■ **Task**
Exactly as they appear below, repeat the lines from the one with "forallb keepsId acts = true ->" through the one with "intros acts.", and no others.
Input records section start
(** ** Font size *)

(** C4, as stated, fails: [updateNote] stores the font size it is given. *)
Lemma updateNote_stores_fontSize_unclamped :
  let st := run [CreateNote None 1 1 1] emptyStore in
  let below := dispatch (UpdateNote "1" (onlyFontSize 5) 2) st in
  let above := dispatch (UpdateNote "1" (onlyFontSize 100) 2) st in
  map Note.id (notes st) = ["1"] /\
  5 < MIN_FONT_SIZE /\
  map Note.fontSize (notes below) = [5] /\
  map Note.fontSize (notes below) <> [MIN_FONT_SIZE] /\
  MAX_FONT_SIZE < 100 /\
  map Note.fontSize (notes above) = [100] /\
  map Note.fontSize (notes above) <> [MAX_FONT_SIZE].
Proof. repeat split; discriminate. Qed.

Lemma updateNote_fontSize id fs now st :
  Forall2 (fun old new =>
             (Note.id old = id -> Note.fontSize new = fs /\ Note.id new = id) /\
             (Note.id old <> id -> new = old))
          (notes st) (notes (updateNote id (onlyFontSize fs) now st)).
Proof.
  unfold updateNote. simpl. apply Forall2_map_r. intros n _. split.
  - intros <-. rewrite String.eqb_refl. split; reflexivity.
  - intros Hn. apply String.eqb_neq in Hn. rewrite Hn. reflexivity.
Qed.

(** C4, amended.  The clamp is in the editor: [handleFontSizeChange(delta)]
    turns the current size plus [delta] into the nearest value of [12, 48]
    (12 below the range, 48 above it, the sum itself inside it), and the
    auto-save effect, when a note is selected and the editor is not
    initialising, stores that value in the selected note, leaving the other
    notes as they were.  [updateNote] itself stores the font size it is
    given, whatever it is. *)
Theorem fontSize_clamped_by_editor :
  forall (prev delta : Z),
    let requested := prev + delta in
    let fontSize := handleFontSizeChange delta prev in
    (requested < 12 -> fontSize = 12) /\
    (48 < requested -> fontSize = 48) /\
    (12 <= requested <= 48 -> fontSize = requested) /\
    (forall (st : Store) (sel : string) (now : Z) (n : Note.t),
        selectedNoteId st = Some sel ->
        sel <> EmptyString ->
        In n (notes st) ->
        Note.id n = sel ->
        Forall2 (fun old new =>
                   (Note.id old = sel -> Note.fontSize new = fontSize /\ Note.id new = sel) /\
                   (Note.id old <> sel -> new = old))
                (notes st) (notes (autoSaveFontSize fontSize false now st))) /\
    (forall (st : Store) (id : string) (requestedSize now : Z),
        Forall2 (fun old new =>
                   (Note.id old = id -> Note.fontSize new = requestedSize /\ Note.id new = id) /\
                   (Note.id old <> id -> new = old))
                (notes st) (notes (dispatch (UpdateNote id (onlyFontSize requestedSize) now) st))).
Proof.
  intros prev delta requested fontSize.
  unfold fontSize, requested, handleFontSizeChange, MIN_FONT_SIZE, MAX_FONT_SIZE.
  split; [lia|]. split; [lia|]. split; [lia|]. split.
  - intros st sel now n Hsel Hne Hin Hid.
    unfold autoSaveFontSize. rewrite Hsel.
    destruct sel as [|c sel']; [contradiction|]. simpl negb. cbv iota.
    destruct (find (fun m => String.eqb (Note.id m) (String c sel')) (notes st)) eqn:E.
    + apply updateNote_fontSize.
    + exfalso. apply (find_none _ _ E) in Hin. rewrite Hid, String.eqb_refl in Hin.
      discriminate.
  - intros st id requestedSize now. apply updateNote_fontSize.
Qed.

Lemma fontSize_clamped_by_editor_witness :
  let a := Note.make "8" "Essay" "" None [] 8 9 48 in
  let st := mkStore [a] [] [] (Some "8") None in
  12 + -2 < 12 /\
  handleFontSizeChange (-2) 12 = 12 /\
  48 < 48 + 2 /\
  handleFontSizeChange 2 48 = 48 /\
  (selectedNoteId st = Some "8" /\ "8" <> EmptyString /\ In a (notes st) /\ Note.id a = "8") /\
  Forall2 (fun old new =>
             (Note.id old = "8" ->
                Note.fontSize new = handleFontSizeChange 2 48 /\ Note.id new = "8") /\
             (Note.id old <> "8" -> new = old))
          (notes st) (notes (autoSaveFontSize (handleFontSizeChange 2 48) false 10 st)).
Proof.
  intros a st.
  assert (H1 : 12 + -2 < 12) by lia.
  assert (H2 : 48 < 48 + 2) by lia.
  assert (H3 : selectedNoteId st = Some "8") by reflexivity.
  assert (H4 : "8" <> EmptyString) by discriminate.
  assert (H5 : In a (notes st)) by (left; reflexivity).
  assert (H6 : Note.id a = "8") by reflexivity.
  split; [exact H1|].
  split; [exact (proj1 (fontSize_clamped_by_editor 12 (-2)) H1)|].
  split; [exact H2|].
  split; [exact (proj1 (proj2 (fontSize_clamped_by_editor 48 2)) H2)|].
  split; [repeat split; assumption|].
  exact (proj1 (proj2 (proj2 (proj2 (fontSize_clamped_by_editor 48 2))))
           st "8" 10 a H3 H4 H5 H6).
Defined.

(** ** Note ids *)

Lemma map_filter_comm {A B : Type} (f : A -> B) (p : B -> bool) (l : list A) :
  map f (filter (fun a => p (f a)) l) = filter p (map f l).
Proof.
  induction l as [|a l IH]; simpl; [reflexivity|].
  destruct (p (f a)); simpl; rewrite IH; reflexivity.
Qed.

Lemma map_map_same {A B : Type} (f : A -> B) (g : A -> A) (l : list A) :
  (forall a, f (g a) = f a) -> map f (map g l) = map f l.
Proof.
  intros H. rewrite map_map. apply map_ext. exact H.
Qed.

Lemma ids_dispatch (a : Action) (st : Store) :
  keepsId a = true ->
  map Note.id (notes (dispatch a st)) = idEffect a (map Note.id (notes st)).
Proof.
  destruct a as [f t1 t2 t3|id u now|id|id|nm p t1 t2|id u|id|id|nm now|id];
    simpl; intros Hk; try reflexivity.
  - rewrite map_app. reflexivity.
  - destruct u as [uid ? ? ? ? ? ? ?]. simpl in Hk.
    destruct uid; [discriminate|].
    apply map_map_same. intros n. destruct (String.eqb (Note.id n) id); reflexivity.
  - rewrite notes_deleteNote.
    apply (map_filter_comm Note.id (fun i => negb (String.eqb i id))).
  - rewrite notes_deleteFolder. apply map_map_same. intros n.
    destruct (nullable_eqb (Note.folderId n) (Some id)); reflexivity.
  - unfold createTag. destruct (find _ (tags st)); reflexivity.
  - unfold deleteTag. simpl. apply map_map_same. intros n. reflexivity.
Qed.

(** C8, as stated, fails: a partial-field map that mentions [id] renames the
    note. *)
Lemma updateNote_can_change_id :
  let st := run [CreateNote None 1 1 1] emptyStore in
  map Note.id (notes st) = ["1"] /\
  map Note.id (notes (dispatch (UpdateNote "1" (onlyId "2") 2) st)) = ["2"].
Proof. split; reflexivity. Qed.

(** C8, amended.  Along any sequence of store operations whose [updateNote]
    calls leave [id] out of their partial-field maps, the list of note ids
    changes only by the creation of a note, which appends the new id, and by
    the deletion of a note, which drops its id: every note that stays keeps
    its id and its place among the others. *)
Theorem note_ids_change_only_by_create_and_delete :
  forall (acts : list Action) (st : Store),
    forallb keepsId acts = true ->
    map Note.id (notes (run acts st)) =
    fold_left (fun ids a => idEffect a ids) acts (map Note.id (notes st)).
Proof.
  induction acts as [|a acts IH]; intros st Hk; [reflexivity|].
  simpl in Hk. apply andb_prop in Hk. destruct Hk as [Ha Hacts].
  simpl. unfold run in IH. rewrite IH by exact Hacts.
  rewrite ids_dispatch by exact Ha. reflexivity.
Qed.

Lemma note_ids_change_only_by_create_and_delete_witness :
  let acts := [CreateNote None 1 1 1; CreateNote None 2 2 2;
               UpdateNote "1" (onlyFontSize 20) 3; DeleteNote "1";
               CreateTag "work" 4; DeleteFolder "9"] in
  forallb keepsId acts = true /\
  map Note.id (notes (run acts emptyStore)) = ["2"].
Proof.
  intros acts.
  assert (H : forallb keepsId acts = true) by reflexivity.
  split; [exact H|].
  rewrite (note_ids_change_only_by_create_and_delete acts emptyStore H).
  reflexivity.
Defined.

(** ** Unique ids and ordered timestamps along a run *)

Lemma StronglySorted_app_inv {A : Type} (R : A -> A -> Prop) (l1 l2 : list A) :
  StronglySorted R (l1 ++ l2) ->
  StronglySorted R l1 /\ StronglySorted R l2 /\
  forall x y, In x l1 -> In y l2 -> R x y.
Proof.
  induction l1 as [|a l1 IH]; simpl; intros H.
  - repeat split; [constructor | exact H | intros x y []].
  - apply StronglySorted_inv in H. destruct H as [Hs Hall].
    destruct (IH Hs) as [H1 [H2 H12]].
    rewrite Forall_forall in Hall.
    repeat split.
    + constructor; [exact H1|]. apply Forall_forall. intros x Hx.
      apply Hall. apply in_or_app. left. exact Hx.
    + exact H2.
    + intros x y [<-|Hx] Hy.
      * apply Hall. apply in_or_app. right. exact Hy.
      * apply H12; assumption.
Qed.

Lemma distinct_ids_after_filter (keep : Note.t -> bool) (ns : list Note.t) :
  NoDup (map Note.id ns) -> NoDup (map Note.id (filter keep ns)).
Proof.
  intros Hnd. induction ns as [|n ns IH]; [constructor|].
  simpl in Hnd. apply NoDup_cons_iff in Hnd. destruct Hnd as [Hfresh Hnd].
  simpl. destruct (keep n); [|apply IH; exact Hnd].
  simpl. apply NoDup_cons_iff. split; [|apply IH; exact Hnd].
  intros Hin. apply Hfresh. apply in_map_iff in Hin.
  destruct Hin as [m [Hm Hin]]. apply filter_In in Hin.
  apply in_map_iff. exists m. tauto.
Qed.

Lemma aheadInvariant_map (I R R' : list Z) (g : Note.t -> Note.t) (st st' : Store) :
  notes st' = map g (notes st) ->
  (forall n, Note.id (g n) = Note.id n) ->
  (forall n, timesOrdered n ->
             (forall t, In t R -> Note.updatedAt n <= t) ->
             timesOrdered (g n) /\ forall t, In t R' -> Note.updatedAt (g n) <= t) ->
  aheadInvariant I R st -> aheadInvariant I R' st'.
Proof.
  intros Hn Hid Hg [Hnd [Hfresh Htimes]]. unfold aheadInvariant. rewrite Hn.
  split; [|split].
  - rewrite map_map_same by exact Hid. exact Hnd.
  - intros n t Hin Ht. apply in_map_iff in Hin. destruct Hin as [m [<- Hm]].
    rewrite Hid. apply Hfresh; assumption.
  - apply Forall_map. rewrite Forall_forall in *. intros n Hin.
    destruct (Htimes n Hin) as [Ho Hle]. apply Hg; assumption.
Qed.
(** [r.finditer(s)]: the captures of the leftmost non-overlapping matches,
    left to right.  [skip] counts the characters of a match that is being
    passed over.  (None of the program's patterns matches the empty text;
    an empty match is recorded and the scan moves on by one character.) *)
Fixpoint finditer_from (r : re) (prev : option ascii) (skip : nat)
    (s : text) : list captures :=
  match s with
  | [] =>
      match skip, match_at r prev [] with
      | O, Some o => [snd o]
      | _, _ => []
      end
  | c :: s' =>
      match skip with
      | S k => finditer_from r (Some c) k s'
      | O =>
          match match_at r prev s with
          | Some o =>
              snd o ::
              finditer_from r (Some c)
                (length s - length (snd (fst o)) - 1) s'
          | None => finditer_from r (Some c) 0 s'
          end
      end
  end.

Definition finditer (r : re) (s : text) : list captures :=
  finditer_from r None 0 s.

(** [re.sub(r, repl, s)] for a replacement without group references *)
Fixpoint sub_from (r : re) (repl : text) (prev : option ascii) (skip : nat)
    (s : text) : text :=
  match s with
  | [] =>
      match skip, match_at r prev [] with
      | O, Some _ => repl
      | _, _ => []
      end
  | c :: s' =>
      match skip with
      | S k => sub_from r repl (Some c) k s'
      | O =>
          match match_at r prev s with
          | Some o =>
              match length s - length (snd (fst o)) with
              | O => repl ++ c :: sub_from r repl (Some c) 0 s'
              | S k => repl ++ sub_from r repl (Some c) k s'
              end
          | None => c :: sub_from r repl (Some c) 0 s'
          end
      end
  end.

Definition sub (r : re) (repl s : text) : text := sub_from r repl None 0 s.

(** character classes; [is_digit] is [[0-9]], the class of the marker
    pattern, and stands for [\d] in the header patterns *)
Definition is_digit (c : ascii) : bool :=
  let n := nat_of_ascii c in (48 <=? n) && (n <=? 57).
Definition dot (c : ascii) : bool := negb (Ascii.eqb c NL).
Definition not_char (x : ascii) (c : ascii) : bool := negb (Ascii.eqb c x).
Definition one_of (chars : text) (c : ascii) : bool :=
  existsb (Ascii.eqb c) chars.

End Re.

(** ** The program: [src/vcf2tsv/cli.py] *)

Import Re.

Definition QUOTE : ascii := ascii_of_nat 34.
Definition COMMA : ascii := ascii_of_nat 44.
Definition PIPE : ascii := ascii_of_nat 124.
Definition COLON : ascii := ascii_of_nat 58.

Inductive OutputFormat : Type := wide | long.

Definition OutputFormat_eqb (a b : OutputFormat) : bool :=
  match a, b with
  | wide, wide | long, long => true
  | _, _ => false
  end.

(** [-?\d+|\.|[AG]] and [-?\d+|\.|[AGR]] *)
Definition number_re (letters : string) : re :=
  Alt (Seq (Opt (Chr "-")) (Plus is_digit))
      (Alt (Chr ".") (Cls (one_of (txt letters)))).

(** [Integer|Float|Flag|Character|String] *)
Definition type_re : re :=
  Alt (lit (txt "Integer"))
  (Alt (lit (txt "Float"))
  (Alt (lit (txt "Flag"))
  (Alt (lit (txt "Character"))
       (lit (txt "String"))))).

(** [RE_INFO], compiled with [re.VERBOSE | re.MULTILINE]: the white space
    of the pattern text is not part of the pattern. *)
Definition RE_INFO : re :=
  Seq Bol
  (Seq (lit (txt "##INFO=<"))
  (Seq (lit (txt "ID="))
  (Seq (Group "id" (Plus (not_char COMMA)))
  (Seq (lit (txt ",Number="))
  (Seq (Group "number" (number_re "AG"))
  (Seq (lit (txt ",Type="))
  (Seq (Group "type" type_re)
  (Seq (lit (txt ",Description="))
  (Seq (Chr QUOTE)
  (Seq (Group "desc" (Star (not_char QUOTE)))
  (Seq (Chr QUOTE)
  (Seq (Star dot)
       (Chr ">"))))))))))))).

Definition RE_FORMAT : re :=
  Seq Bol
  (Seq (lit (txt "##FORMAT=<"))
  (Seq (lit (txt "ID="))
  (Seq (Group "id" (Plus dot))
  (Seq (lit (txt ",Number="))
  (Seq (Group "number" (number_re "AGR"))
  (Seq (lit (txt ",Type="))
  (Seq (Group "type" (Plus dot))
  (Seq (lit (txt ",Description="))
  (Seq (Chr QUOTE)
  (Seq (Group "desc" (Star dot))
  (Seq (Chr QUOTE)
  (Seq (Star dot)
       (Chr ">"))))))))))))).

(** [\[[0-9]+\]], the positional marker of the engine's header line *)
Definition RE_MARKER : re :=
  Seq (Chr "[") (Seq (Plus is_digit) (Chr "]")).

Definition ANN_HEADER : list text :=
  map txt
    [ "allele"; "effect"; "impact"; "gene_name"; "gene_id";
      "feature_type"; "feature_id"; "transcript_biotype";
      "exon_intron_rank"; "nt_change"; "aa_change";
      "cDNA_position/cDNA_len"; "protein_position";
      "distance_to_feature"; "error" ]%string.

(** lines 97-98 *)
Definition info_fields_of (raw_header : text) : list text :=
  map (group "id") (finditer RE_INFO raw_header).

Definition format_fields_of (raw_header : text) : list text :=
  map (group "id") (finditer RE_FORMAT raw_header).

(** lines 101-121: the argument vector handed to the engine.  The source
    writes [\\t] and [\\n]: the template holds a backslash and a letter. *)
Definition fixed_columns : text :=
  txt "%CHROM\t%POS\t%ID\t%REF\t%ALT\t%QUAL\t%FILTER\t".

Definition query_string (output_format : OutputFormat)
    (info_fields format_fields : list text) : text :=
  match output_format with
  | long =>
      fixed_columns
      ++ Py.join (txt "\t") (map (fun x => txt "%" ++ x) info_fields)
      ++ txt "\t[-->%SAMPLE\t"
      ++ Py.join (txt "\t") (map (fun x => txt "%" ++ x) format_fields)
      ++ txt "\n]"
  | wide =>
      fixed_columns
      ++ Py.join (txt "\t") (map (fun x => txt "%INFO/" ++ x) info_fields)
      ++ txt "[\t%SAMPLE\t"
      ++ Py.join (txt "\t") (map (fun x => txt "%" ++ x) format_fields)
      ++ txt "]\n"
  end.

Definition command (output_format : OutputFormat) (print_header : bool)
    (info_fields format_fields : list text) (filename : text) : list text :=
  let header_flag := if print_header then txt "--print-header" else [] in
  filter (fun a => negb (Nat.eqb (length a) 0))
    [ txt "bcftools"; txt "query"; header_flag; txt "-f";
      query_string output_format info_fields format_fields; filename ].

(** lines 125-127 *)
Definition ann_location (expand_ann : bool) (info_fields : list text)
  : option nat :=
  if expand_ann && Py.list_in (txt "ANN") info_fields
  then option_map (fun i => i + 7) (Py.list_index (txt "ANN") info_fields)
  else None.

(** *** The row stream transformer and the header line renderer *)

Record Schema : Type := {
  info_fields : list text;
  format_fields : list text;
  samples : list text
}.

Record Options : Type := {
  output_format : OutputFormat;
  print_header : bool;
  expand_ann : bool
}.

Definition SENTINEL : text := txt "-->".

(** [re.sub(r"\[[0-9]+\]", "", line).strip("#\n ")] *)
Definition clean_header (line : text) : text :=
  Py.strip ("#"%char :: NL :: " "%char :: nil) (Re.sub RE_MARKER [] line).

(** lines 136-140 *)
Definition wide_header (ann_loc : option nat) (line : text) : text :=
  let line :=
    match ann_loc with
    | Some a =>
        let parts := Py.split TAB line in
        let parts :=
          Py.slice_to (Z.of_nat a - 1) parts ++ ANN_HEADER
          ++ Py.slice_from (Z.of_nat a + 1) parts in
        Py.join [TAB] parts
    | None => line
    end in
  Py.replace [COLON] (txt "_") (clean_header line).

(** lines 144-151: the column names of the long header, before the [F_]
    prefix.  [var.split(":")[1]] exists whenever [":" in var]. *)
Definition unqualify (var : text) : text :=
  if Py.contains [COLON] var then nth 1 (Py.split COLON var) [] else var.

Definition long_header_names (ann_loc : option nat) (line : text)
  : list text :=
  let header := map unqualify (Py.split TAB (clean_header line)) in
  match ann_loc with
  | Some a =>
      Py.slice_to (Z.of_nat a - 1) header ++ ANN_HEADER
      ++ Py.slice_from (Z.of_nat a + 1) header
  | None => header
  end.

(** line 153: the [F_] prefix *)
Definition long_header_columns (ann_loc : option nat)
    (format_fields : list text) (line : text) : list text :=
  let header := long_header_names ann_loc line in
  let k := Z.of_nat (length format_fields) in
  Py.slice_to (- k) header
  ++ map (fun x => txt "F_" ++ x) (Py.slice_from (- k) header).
Input records section end
■ **Result below**
    forallb keepsId acts = true ->
    map Note.id (notes (run acts st)) =
    fold_left (fun ids a => idEffect a ids) acts (map Note.id (notes st)).
Proof.
  induction acts as [|a acts IH]; intros st Hk; [reflexivity|].
  simpl in Hk. apply andb_prop in Hk. destruct Hk as [Ha Hacts].
  simpl. unfold run in IH. rewrite IH by exact Hacts.
  rewrite ids_dispatch by exact Ha. reflexivity.
Qed.

Lemma note_ids_change_only_by_create_and_delete_witness :
  let acts := [CreateNote None 1 1 1; CreateNote None 2 2 2;
               UpdateNote "1" (onlyFontSize 20) 3; DeleteNote "1";
               CreateTag "work" 4; DeleteFolder "9"] in
  forallb keepsId acts = true /\
  map Note.id (notes (run acts emptyStore)) = ["2"].
Proof.
  intros acts.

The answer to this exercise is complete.